[Saved data entries]
Lemma new_view_ok_valid m : c_ok c_new_view m → new_view_valid m = true.
Proof.
  intros Hm. pose proof (struct_field _ _ _ 3 _ Hm eq_refl) as Hv. pose proof (struct_field _ _ _ 5 _ Hm eq_refl) as Hb.
  change (Forall (c_ok c_view_change) (nv_ViewChanges m)) in Hv. change (c_ok (c_pointer c_block) (nv_SelectedBlock m)) in Hb.
  unfold new_view_valid. apply andb_true_iff. split.
  - apply forallb_forall. intros v Hin. apply view_change_ok_valid. rewrite List.Forall_forall in Hv. by apply Hv.
  - destruct (nv_SelectedBlock m) as [b|]; [|done]. by apply block_ok_valid.
Qed.

(** What a type that is signed owes: its JSON is read back, its text is compact,
    and its values with UTF-8 texts are marshalled. *)
Class Printable T `{!Marshaler T} : Prop := {
  pr_lawful : lawful (m_codec (T := T));
  pr_neat : neat (m_codec (T := T));
  pr_valid (t : T) : c_ok m_codec t → m_valid t = true;
}.
#[global] Instance printable_core : Printable prePrepareAuthenticationPayload.
Proof. split; [exact core_lawful|exact core_neat|done]. Qed.
#[global] Instance printable_prepare : Printable Prepare.
Proof. split; [exact prepare_lawful|exact prepare_neat|done]. Qed.
#[global] Instance printable_commit : Printable Commit.
Proof. split; [exact commit_lawful|exact commit_neat|done]. Qed.
#[global] Instance printable_checkpoint : Printable Checkpoint.
Proof. split; [exact checkpoint_lawful|exact checkpoint_neat|done]. Qed.
#[global] Instance printable_view_change : Printable ViewChange.
Proof. split; [exact view_change_lawful|exact view_change_neat|exact view_change_ok_valid]. Qed.
#[global] Instance printable_new_view : Printable NewView.
Proof. split; [exact new_view_lawful|exact new_view_neat|exact new_view_ok_valid]. Qed.

(** *** The bytes that are signed *)

Definition envelope_json (kind text : string) : json :=
  JObj [("domain", JStr AuthenticationDomain); ("kind", JStr kind); ("payload", JRaw text)].

Lemma signed_payload_bytes `{Printable T} kind (t : T) : c_ok m_codec t →
  authenticatedPayloadBytes kind t = inr (bytes_of_string (marshal (envelope_json kind (Marshal m_codec t)))).
Proof.
  intros Hok. destruct (marshal_printed m_codec t pr_lawful pr_neat Hok) as [Hr Hj].
  pose proof (pr_lawful t Hok) as [Hjson _].
  assert (raw_valid (bytes_of_string (Marshal m_codec t)) = true) as Hv.
  { destruct (marshal_starts _ Hjson) as (b & l & E & _). unfold raw_valid. fold (Marshal m_codec t) in E. rewrite E, <- E.
    rewrite string_of_bytes_of. apply bool_decide_eq_true_2. eexists. by apply parse_json_marshal. }
  unfold authenticatedPayloadBytes, json_Marshal at 1. rewrite pr_valid by done. unfold json_Marshal.
  change (m_valid (MkEnvelope AuthenticationDomain kind ?p)) with (raw_valid p). rewrite Hv.
  cbn [m_codec marshal_envelope]. unfold Marshal at 1. do 3 f_equal.
  change (c_enc c_envelope ?e) with
    (JObj [("domain", JStr (en_Domain e)); ("kind", JStr (en_Kind e)); ("payload", c_enc c_raw (en_Payload e))]).
  cbn [en_Payload en_Domain en_Kind]. by rewrite Hr.
Qed.

Lemma envelope_ok `{Printable T} kind (t : T) : utf8_string kind → c_ok m_codec t →
  json_ok (envelope_json kind (Marshal m_codec t)).
Proof.
  intros Hk Hok. destruct (marshal_printed m_codec t pr_lawful pr_neat Hok) as [_ Hj].
  cbn [json_ok envelope_json fold_right]. split_and!; try (by apply name_utf8); try done; by apply Hj.
Qed.

Lemma envelope_inj kind1 kind2 text1 text2 : json_ok (envelope_json kind1 text1) → json_ok (envelope_json kind2 text2) →
  marshal (envelope_json kind1 text1) = marshal (envelope_json kind2 text2) → kind1 = kind2 ∧ text1 = text2.
Proof.
  intros H1 H2 E. apply (f_equal parse_json) in E. rewrite !parse_json_marshal in E by done.
  unfold envelope_json in E. cbn [value_of map marshal] in E.
  pose proof (f_equal (λ v, match v with Some (VObj [_; (_, (VStr k, _)); _]) => k | _ => "" end) E) as Ek.
  apply (f_equal (λ v, match v with Some (VObj [_; _; (_, (_, text))]) => text | _ => [] end)) in E. cbv beta iota in E, Ek.
  split; [done|]. by apply (inj bytes_of_string) in E.
Qed.

Lemma marshal_inj {T} (c : codec T) t1 t2 : lawful c → c_ok c t1 → c_ok c t2 → Marshal c t1 = Marshal c t2 → t1 = t2.
Proof. intros Hl H1 H2 E. apply (f_equal (Unmarshal c)) in E. rewrite !unmarshal_marshal in E by done. congruence. Qed.

(** *** The kinds of signed content *)

Inductive signable :=
  | SgPrePrepare (core : prePrepareAuthenticationPayload)
  | SgPrepare (msg : Prepare)
  | SgCommit (msg : Commit)
  | SgCheckpoint (msg : Checkpoint)
  | SgViewChange (msg : ViewChange)
  | SgNewView (msg : NewView).

Definition signed_bytes (m : signable) : string + list N :=
  match m with
  | SgPrePrepare core => authenticatedPayloadBytes "pre_prepare" core
  | SgPrepare msg => authenticatedPayloadBytes "prepare" msg
  | SgCommit msg => authenticatedPayloadBytes "commit" msg
  | SgCheckpoint msg => authenticatedPayloadBytes "checkpoint" msg
  | SgViewChange msg => authenticatedPayloadBytes "view_change" msg
  | SgNewView msg => authenticatedPayloadBytes "new_view" msg
  end.

(** The texts are UTF-8 and the numbers fit, as in every message that
    [json.Unmarshal] has filled in. *)
Definition signable_ok (m : signable) : Prop :=
  match m with
  | SgPrePrepare core => c_ok c_core core
  | SgPrepare msg => c_ok c_prepare msg
  | SgCommit msg => c_ok c_commit msg
  | SgCheckpoint msg => c_ok c_checkpoint msg
  | SgViewChange msg => c_ok c_view_change msg
  | SgNewView msg => c_ok c_new_view msg
  end.

Definition kind_of (m : signable) : string :=
  match m with
  | SgPrePrepare _ => "pre_prepare" | SgPrepare _ => "prepare" | SgCommit _ => "commit" | SgCheckpoint _ => "checkpoint"
  | SgViewChange _ => "view_change" | SgNewView _ => "new_view"
  end.
Definition text_of_content (m : signable) : string :=
  match m with
  | SgPrePrepare core => Marshal c_core core | SgPrepare msg => Marshal c_prepare msg
  | SgCommit msg => Marshal c_commit msg | SgCheckpoint msg => Marshal c_checkpoint msg
  | SgViewChange msg => Marshal c_view_change msg | SgNewView msg => Marshal c_new_view msg
  end.

Lemma signed_bytes_text m : signable_ok m →
  signed_bytes m = inr (bytes_of_string (marshal (envelope_json (kind_of m) (text_of_content m)))).
Proof. intros Hm. destruct m as [t|t|t|t|t|t]; exact (signed_payload_bytes _ t Hm). Qed.

Lemma content_ok m : signable_ok m → json_ok (envelope_json (kind_of m) (text_of_content m)).
Proof. intros Hm. destruct m as [t|t|t|t|t|t]; (refine (envelope_ok _ t _ Hm); by apply name_utf8). Qed.

Lemma content_inj a b : signable_ok a → signable_ok b → kind_of a = kind_of b → text_of_content a = text_of_content b → a = b.
Proof.
  intros Ha Hb Hk E. destruct a, b; try discriminate Hk; clear Hk; cbn [text_of_content signable_ok] in *; f_equal.
  - exact (marshal_inj _ _ _ core_lawful Ha Hb E).
  - exact (marshal_inj _ _ _ prepare_lawful Ha Hb E).
  - exact (marshal_inj _ _ _ commit_lawful Ha Hb E).
  - exact (marshal_inj _ _ _ checkpoint_lawful Ha Hb E).
  - exact (marshal_inj _ _ _ view_change_lawful Ha Hb E).
  - exact (marshal_inj _ _ _ new_view_lawful Ha Hb E).
Qed.

Lemma signed_bytes_inj a b m : signable_ok a → signable_ok b → signed_bytes a = inr m → signed_bytes b = inr m → a = b.
Proof.
  intros Ha Hb Ea Eb. rewrite signed_bytes_text in Ea by done. rewrite signed_bytes_text in Eb by done.
  rewrite <- Eb in Ea. apply (inj inr), (inj bytes_of_string) in Ea.
  destruct (envelope_inj _ _ _ _ (content_ok a Ha) (content_ok b Hb) Ea) as [? ?]. by apply content_inj.
Qed.

Lemma signed_bytes_total m : signable_ok m → ∃ bytes, signed_bytes m = inr bytes.
Proof. intros Hm. eexists. by apply signed_bytes_text. Qed.

(** *** Signatures *)

Section Signatures.
Context {ed : Ed25519}.

Lemma verify_payload_sound `{Marshaler T} kind (t : T) sig key : verifyAuthenticatedPayload kind t sig key = None →
  ∃ message signature, authenticatedPayloadBytes kind t = inr message ∧ ed_verify key message signature = true.
Proof.
  unfold verifyAuthenticatedPayload. intros Hv. repeat case_match; try done. eexists _, _. split; [done|].
  by apply negb_false_iff.
Qed.

Lemma sign_verify_payload `{Marshaler T} `{!Ed25519Laws} kind (t : T) key message :
  length key = PrivateKeySize → authenticatedPayloadBytes kind t = inr message →
  ∃ sig, signAuthenticatedPayload kind t key = inr sig ∧ verifyAuthenticatedPayload kind t sig (public_of key) = None.
Proof.
  intros Hk Hm. destruct (public_size key Hk) as [Hp _]. destruct (sign_size key message Hk) as [Hs Hb].
  exists (encode64 (ed_sign key message)). unfold signAuthenticatedPayload, verifyAuthenticatedPayload. rewrite Hm.
  rewrite (bool_decide_eq_true_2 _ Hk), (bool_decide_eq_true_2 _ Hp). split; [done|]. cbn [negb].
  rewrite bool_decide_eq_false_2 by (apply encode64_nonempty; by destruct (ed_sign key message)).
  rewrite decode64_encode64 by done. rewrite (bool_decide_eq_true_2 _ Hs). cbn [negb]. by rewrite sign_verify.
Qed.

End Signatures.

(** What a message is signed as. *)
Definition commit_content (msg : Commit) : signable := SgCommit (with_c_Signature "" msg).
Definition prepare_content (msg : Prepare) : signable := SgPrepare (with_p_Signature "" msg).
Definition checkpoint_content (msg : Checkpoint) : signable := SgCheckpoint (with_cp_Signature "" msg).
Definition pre_prepare_content (msg : PrePrepare) : signable := SgPrePrepare (prePrepareAuthenticationCore msg).
Definition view_change_content (msg : ViewChange) : signable := SgViewChange (with_vc_Signature "" msg).
Definition new_view_content (msg : NewView) : signable := SgNewView (with_nv_Signature "" msg).

Lemma commit_content_ok msg : c_ok c_commit msg → signable_ok (commit_content msg).
Proof.
  intros H. cbn [c_ok c_commit c_struct] in H. repeat (apply Forall_cons in H as [? H]).
  cbn [signable_ok commit_content c_ok c_commit c_struct]. repeat (apply List.Forall_cons; [first [assumption|by apply name_utf8]|]).
  apply List.Forall_nil.
Qed.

## WORK TASK:
Copy only this part of the entries above: the line with "Proof. split; [exact checkpoint_lawful|exact", the line with "Proof. split; [exact view_change_lawful|exact", and the lines between, all exactly as written.

## TASK SOLUTION:
Proof. split; [exact checkpoint_lawful|exact checkpoint_neat|done]. Qed.
#[global] Instance printable_view_change : Printable ViewChange.
Proof. split; [exact view_change_lawful|exact view_change_neat|exact view_change_ok_valid]. Qed.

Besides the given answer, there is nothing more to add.